Il n'en revenait pas ! Papa, dans quelques mois. Et cette fois, son fils, ou sa fille, ne manquerait de rien. Mais il préférerait un fils. Clémence avait dû revendre sa blanchisserie pour venir à la capitale. Elle avait pour consigne de se reposer un maximum car son état était jugé préoccupant par le médecin. Alors il s'occupait de tout : il ramenait l'argent, avait fait engager une femme de chambre et était aux petits soins pour sa petite femme. Cela n'était pas toujours évident à gérer, car les femmes enceintes avaient leur dispositions bien à elles. Côté sexuel, ils préféraient ne rien faire par peur d'interférer avec la grossesse. De toute façon, ils n'étaient pas vraiment le type à vivre de plaisirs charnels. Ce qu'ils aimaient, c'était tout ce qu'il y avait autour : le jeu de séduction, les échanges silencieux qui voulaient tout dire, les débats à refaire le monde. Ils étaient amis et amants. Et surtout, ils allaient être parents. Tout ce que Jules avait désiré se réalisait. Il était resté en contact avec Octave et sa femme, et ils venaient régulièrement leur rendre visite, parfois accompagnés d'Arthur et son épouse.
L'hiver était bien installé. La nuit tombait très tôt, et la neige s'était installée dans la Capitale. Fort heureusement pour Jules, le mauvais temps n'avait pas arrêté l'activité pour autant : en effet, quand l'extérieur ne permettait pas de travailler, ils intervenaient en travaux d'intérieur pour rénover, consolider, ou parfois même décorer les maisons et appartements trop vieillots. Jules était obligé de travailler plus pour compenser l'absence de rentrée d'argent de Clémence, mais cela ne le dérangeait guère. Même s'ils possédaient largement les économies suffisantes pour vivre sans travailler pendant un long moment, ils préféraient garder un rythme de vie sain et décent qui impliquait de ramener une somme minimale d'argent au foyer.
Ce jour-là, la nuit prit Jules par surprise. Une tempête de neige se préparait, mais il devait à tout prix terminer le chantier qu'il avait commencé. Il congédia ses ouvriers, et resta plus longtemps pour finir. Il ne pouvait pas se permettre de laisser perdre les matériaux qu'ils avaient utilisés pour la rénovation. Une fois terminé, les lampadaires étaient allumés depuis un moment dans les rues. Lorsqu'il referma la porte, une silhouette encapuchonnée lui tomba dessus. Sous le coup de la surprise et de l'incompréhension, il ne réagit pas tout de suite, et son assaillant réussit sans problème à le plaquer contre le mur.

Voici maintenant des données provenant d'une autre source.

(** C7.  A typing-start event that the poll loop dispatches, wherever it
    stands in its batch, shows the typist and leaves one expiry timer for
    that key and user, due 15000 ms later, whatever timer an earlier start
    had set.  As long as neither a start nor a stop for that key and user
    follows, in the batch or after it, and the page is not reloaded,
    whatever the poll loop, the other typists and the clock do, the typist
    is shown while the clock is before that deadline and is not shown once
    the clock has reached it. *)
Theorem typist_expires_after_15_seconds
    (key : string) (userId : Z) (event : Ev.t) (before after : list Ev.t)
    (rid : positive) (w : World) (inputs : list Input) :
  typing_ok w →
  Page.reloaded (page w) = false →
  rid ∈ Page.inflight (page w) →
  typing_start key userId event = true →
  forallb well_formed before = true →
  forallb (unrelated_event key userId) after = true →
  forallb (unrelated key userId) inputs = true →
  is_typing key userId
    (step (Respond rid (batch_response (before ++ event :: after))) w) = true
  ∧ (∃ h, ∀ h' d,
       Page.timers
         (page (step (Respond rid (batch_response (before ++ event :: after))) w))
         !! h'
       = Some (d, CbRemoveTypist key userId)
       ↔ h' = h ∧ d = Page.clock (page w) + 15000)
  ∧ (Page.clock
       (page (run inputs
                (step (Respond rid (batch_response (before ++ event :: after)))
                      w)))
     < Page.clock (page w) + 15000 →
     is_typing key userId
       (run inputs
          (step (Respond rid (batch_response (before ++ event :: after))) w))
     = true)
  ∧ (Page.clock (page w) + 15000
     ≤ Page.clock
         (page (run inputs
                  (step (Respond rid (batch_response (before ++ event :: after)))
                        w))) →
     is_typing key userId
       (run inputs
          (step (Respond rid (batch_response (before ++ event :: after))) w))
     = false).
Proof.
  intros Hok Hr Hin Hstart Hwf Hafter Hinputs.
  apply bool_decide_eq_true in Hstart as (Ht & Hm & Ho & Hk & Hs).
  destruct (Ev.sender event) as [sender|] eqn:Hsender; [|done].
  simpl in Hs. injection Hs as Hu.
  set (now := Page.clock (page w)).
  assert (∃ w1,
            step (Respond rid (batch_response (before ++ event :: after))) w = w1
            ∧ expiry_state key userId (now + 15000) w1
            ∧ Page.clock (page w1) = now) as (w1 & -> & Hpending).
  { unfold step. rewrite Hr, decide_True by done.
    rewrite batch_response_runs, for_each_app.
    set (w0 := update_inflight (λ s, s ∖ {[rid]}) w).
    pose proof (deliver_ready now before w0
                  (conj (typing_ok_view w w0 eq_refl Hok) (conj Hr eq_refl)))
      as (Hokb & Hrb & Hcb).
    destruct (deliver_all before w0 Hwf) as (wb & Hrun & _).
    rewrite Hrun in Hokb, Hrb, Hcb |- *. simpl in Hokb, Hrb, Hcb.
    simpl. unfold deliver at 1.
    rewrite (typing_start_is_addTypist event sender _ Ht Hm Ho Hsender).
    rewrite Hk.
    set (typist := {| Typist.user_id := Sender.user_id sender;
                      Typist.full_name := default "Someone" (Sender.full_name sender);
                      Typist.persona_name := None |}).
    set (w' := log_dispatch event _).
    destruct (addTypist_arms key typist w'
                (typing_ok_view wb w' eq_refl Hokb) Hrb) as (Hst & _).
    simpl in Hst. rewrite Hu in Hst.
    change (Page.clock (page w')) with (Page.clock (page wb)) in Hst.
    rewrite Hcb in Hst.
    assert (Page.clock (page (addTypist key typist w')) = now) as Hce.
    { destruct (addTypist_spec key typist w') as (_ & _ & _ & _ & -> & _).
      exact Hcb. }
    pose proof (deliver_pending key userId (now + 15000) now after
                  (addTypist key typist w') Hafter (conj Hst Hce)) as Hloop.
    destruct (for_each deliver after (addTypist key typist w'))
      as [wa [|error]]; simpl in Hloop.
    - destruct (Handler.isPolling (handler wa)).
      + exists (poll wa). split; [done|]. by apply poll_pending.
      + by exists wa.
    - exists (poll_catch error wa). split; [done|]. by apply poll_catch_pending. }
  destruct (pending_timer key userId (now + 15000) now _ Hpending) as [Hshown Htimer];
    [lia|].
  destruct Hpending as [Hst _].
  pose proof (run_expiry _ _ _ inputs _ Hinputs Hst) as (_ & _ & Hcase).
  split; [done|]. split; [done|]. split.
  - intros Hlt. destruct Hcase as [[[_ Ha] _]|[_ Hc]]; [done|lia].
  - intros Hge. destruct Hcase as [[_ Hc]|[Hg _]]; [lia|done].
Qed.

Il vint se plaquer contre Jules, le bras en travers de son torse pour l'empêcher de bouger, puis il approcha son visage du maître d'oeuvre aux yeux d'azur.
Jules fut envahi d'un sentiment de panique. Il ne pouvait distinguer de son agresseur uniquement les yeux, et la lueur qui brillait, il ne la connaissait que trop bien. Alors, il se détendit et il asséna un grand coup de poing dans le ventre de l'homme encapuchonné et laissa échapper un rire franc et sonore. Il tira la capuche en arrière pour découvrir la tête toujours aussi blonde de Martin. Quelle surprise ! Il n'avait pas réellement changé, à l'exception d'une légère barbe et des cheveux coupés court. En dehors de ces deux légers changements, il était resté exactement le même. Cette vision l'emplit d'une joie immense ! Neuf années s'étaient écoulées depuis leur précédente rencontre. Jules n'avait plus entendu parler de Martin depuis qu'il avait emménagé avec Clémence. Ils restèrent un moment à se dévisager sans dire un mot. De la vapeur s'échappait de leurs bouches, le froid se faisait de plus en plus mordant. La neige tombait fort, également. Et pourtant, c'était comme si une chaleur irradiait de leurs corps et maintenait l'autre à l'épreuve de cette morsure glaciale.
"Comment as-tu su que j'étais là ?
- Ta femme. Je suis passé chez vous, mon père m'a donné ton adresse. Alors j'ai voulu te surprendre.
- Eh bien, tu as réussi ! Quel plaisir de te revoir, Martin ! Que fais-tu en ville ?
- Je suis revenu.
- Revenu ? Tu veux dire, définitivement ?
- C'est ça. Bon sang, t'as pas changé d'un poil... enfin, si. Où est passé le petit paysan aux yeux d'azur ?
- Tu es donc devenu poète ? Où est passée ta répartie cinglante de petit gosse de riche ?"
Ils se contemplèrent de nouveau. Le silence était pesant. C'était comme si les rôles s'étaient inversés. Le paysan devenu riche et beau parleur et le fils de riche qui perd tous ses moyens... Mais la flamme dans le regard de Martin que Jules admirait et redoutait tant n'avait pas disparu. Au contraire, elle n'avait jamais été si intense. Finalement, les deux jeunes hommes étaient plus figés que l'eau devenue glace. Un fantôme revenu du passé, plus vivant que jamais. Jules ne savait plus quoi faire, il était totalement déstabilisé.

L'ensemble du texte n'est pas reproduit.